(** The program ends: from every reachable state in which the process has not ended some
    thread can move (no deadlock, and pthread_join never waits for a thread that
    waits for the main thread), and every move decreases a bound. *)
Lemma multijoin_ends args s :
  rtc jstep (j_start args) s →
  (j_exited s = true ∨ ∃ s', jmoves s s') ∧
  (∀ s', jmoves s s' → 0 ≤ j_rank args s' < j_rank args s).
Proof.
  intros Hr. apply j_reach_inv in Hr as Hi. split.
  - destruct (j_exited s) eqn:E; [by left|right]. by apply (j_can_move args).
  - intros s' Hs. assert (j_inv args s') as Hi'.
    { apply j_reach_inv. eapply rtc_r; [exact Hr|]. by left. }
    split; [by apply j_rank_nonneg|].
    destruct Hs as [i s s' He Hs|s s' Hs]; [eapply thread_move_rank|eapply join_move_rank]; eassumption.
Qed.

(** ** A run *)

Definition j_run_move (m : option nat) (s : jstate) : option jstate :=
  match m with None => join_move s | Some i => thread_move i s end.

Fixpoint j_run (l : list (option nat)) (s : jstate) : option jstate :=
  match l with
  | [] => Some s
  | m :: l => if j_exited s then None else s' ← j_run_move m s ; j_run l s'
  end.

Lemma j_run_rtc l s s' : j_run l s = Some s' → rtc jstep s s'.
Proof.
  elim: l s => [|m l IH] s /=; [intros [= ->]; constructor|].
  destruct (j_exited s) eqn:E; [done|]. destruct (j_run_move m s) as [s1|] eqn:E1; [|done].
  intros H. apply IH in H. eapply rtc_l; [|exact H]. left.
  destruct m; [eapply jmove_thread|eapply jmove_main]; eassumption.
Qed.

(** Two threads; the second ends first. *)
Definition j_args : list cstring := [cs "2"; cs "1"].
Definition j_schedule : list (option nat) :=
  replicate 6 None ++ replicate 7 (Some 1%nat) ++ replicate 10 None ++
  replicate 7 (Some 0%nat) ++ replicate 8 None.
Definition j_end : jstate := default (j_start []) (j_run j_schedule (j_start j_args)).

Lemma j_end_reached : rtc jstep (j_start j_args) j_end.
Proof. apply (j_run_rtc j_schedule). by vm_compute. Qed.

Lemma multijoin_correct_witness :
  j_main j_end = JExit EXIT_SUCCESS ∧ (reaped (j_out j_end)).*1 ≡ₚ [0; 1]%nat ∧
  j_out j_end = [Terminating 1; Reaped 1 1; Terminating 0; Reaped 0 0].
Proof.
  assert (j_main j_end = JExit EXIT_SUCCESS) as E by (by vm_compute).
  destruct (multijoin_correct j_args j_end j_end_reached) as (_ & _ & _ & _ & _ & H).
  split_and!; [done|exact (H E)|by vm_compute].
Defined.

Lemma multijoin_ends_witness :
  (j_exited (j_start j_args) = true ∨ ∃ s', jmoves (j_start j_args) s') ∧
  (∀ s', jmoves (j_start j_args) s' → 0 ≤ j_rank j_args s' < j_rank j_args (j_start j_args)).
Proof. apply (multijoin_ends j_args (j_start j_args)). constructor. Defined.
Lemma fd_buffer_cmsgs fd pad :
  length pad = 4%nat → cmsgs (fd_buffer fd pad) = [Cmsg SOL_SOCKET SCM_RIGHTS (ints_bytes [fd])].
Proof.
  intros Hp. by destruct pad as [|a [|b [|c [|d [|? ?]]]]].
Qed.

Lemma sendfd_calls p junk sockfd fd s :
  ∃ pad, length pad = 4%nat ∧
    sendfd p junk sockfd fd s =
      (r ← tcall (sm_sendmsg p sockfd (put_le32 12345) (fd_buffer fd pad)) ;
       mret (match r with None => -1 | Some _ => 0 end)) s.
Proof.
  set (old := junk <$> seq 0 (CMSG_SPACE 4)).
  assert (length old = 24%nat) as Hl by (by rw /old length_fmap length_seq).
  assert (∃ h d pad, old = h ++ d ++ pad ∧ length h = 16%nat ∧ length d = 4%nat ∧ length pad = 4%nat)
    as (h & d & pad & Eo & Hh & Hd & Hp).
  { exists (take 16 old), (take 4 (drop 16 old)), (drop 20 old).
    rw !length_take !length_drop Hl. split_and!; [|done..].
    rw -{1}(take_drop 16 old) -{1}(take_drop 4 (drop 16 old)) drop_drop //. }
  exists pad. split; [done|]. rw /sendfd -/old.
  assert (CMSG_FIRSTHDR old = Some 0%nat) as -> by (by rw /CMSG_FIRSTHDR Hl). rw Eo.
  rw (bind_Ret _ _ _ _ _ (fill_header_at [] h (d ++ pad) SCM_RIGHTS 4 s Hh)).
  by rw (bind_Ret _ _ _ _ _ (poke_at (header SCM_RIGHTS 4) d pad (put_le32 (wrapU 32 fd)) s Hd)).
Qed.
---------------
- TASK TO CARRY OUT -
Each entry above needs to be output exactly.

- ANSWER FOR THIS EXERCISE -
(** The program ends: from every reachable state in which the process has not ended some
    thread can move (no deadlock, and pthread_join never waits for a thread that
    waits for the main thread), and every move decreases a bound. *)
Lemma multijoin_ends args s :
  rtc jstep (j_start args) s →
  (j_exited s = true ∨ ∃ s', jmoves s s') ∧
  (∀ s', jmoves s s' → 0 ≤ j_rank args s' < j_rank args s).
Proof.
  intros Hr. apply j_reach_inv in Hr as Hi. split.
  - destruct (j_exited s) eqn:E; [by left|right]. by apply (j_can_move args).
  - intros s' Hs. assert (j_inv args s') as Hi'.
    { apply j_reach_inv. eapply rtc_r; [exact Hr|]. by left. }
    split; [by apply j_rank_nonneg|].
    destruct Hs as [i s s' He Hs|s s' Hs]; [eapply thread_move_rank|eapply join_move_rank]; eassumption.
Qed.

(** ** A run *)

Definition j_run_move (m : option nat) (s : jstate) : option jstate :=
  match m with None => join_move s | Some i => thread_move i s end.

Fixpoint j_run (l : list (option nat)) (s : jstate) : option jstate :=
  match l with
  | [] => Some s
  | m :: l => if j_exited s then None else s' ← j_run_move m s ; j_run l s'
  end.

Lemma j_run_rtc l s s' : j_run l s = Some s' → rtc jstep s s'.
Proof.
  elim: l s => [|m l IH] s /=; [intros [= ->]; constructor|].
  destruct (j_exited s) eqn:E; [done|]. destruct (j_run_move m s) as [s1|] eqn:E1; [|done].
  intros H. apply IH in H. eapply rtc_l; [|exact H]. left.
  destruct m; [eapply jmove_thread|eapply jmove_main]; eassumption.
Qed.

(** Two threads; the second ends first. *)
Definition j_args : list cstring := [cs "2"; cs "1"].
Definition j_schedule : list (option nat) :=
  replicate 6 None ++ replicate 7 (Some 1%nat) ++ replicate 10 None ++
  replicate 7 (Some 0%nat) ++ replicate 8 None.
Definition j_end : jstate := default (j_start []) (j_run j_schedule (j_start j_args)).

Lemma j_end_reached : rtc jstep (j_start j_args) j_end.
Proof. apply (j_run_rtc j_schedule). by vm_compute. Qed.

Lemma multijoin_correct_witness :
  j_main j_end = JExit EXIT_SUCCESS ∧ (reaped (j_out j_end)).*1 ≡ₚ [0; 1]%nat ∧
  j_out j_end = [Terminating 1; Reaped 1 1; Terminating 0; Reaped 0 0].
Proof.
  assert (j_main j_end = JExit EXIT_SUCCESS) as E by (by vm_compute).
  destruct (multijoin_correct j_args j_end j_end_reached) as (_ & _ & _ & _ & _ & H).
  split_and!; [done|exact (H E)|by vm_compute].
Defined.

Lemma multijoin_ends_witness :
  (j_exited (j_start j_args) = true ∨ ∃ s', jmoves (j_start j_args) s') ∧
  (∀ s', jmoves (j_start j_args) s' → 0 ≤ j_rank j_args s' < j_rank j_args (j_start j_args)).
Proof. apply (multijoin_ends j_args (j_start j_args)). constructor. Defined.
Lemma fd_buffer_cmsgs fd pad :
  length pad = 4%nat → cmsgs (fd_buffer fd pad) = [Cmsg SOL_SOCKET SCM_RIGHTS (ints_bytes [fd])].
Proof.
  intros Hp. by destruct pad as [|a [|b [|c [|d [|? ?]]]]].
Qed.

Lemma sendfd_calls p junk sockfd fd s :
  ∃ pad, length pad = 4%nat ∧
    sendfd p junk sockfd fd s =
      (r ← tcall (sm_sendmsg p sockfd (put_le32 12345) (fd_buffer fd pad)) ;
       mret (match r with None => -1 | Some _ => 0 end)) s.
Proof.
  set (old := junk <$> seq 0 (CMSG_SPACE 4)).
  assert (length old = 24%nat) as Hl by (by rw /old length_fmap length_seq).
  assert (∃ h d pad, old = h ++ d ++ pad ∧ length h = 16%nat ∧ length d = 4%nat ∧ length pad = 4%nat)
    as (h & d & pad & Eo & Hh & Hd & Hp).
  { exists (take 16 old), (take 4 (drop 16 old)), (drop 20 old).
    rw !length_take !length_drop Hl. split_and!; [|done..].
    rw -{1}(take_drop 16 old) -{1}(take_drop 4 (drop 16 old)) drop_drop //. }
  exists pad. split; [done|]. rw /sendfd -/old.
  assert (CMSG_FIRSTHDR old = Some 0%nat) as -> by (by rw /CMSG_FIRSTHDR Hl). rw Eo.
  rw (bind_Ret _ _ _ _ _ (fill_header_at [] h (d ++ pad) SCM_RIGHTS 4 s Hh)).
  by rw (bind_Ret _ _ _ _ _ (poke_at (header SCM_RIGHTS 4) d pad (put_le32 (wrapU 32 fd)) s Hd)).
Qed.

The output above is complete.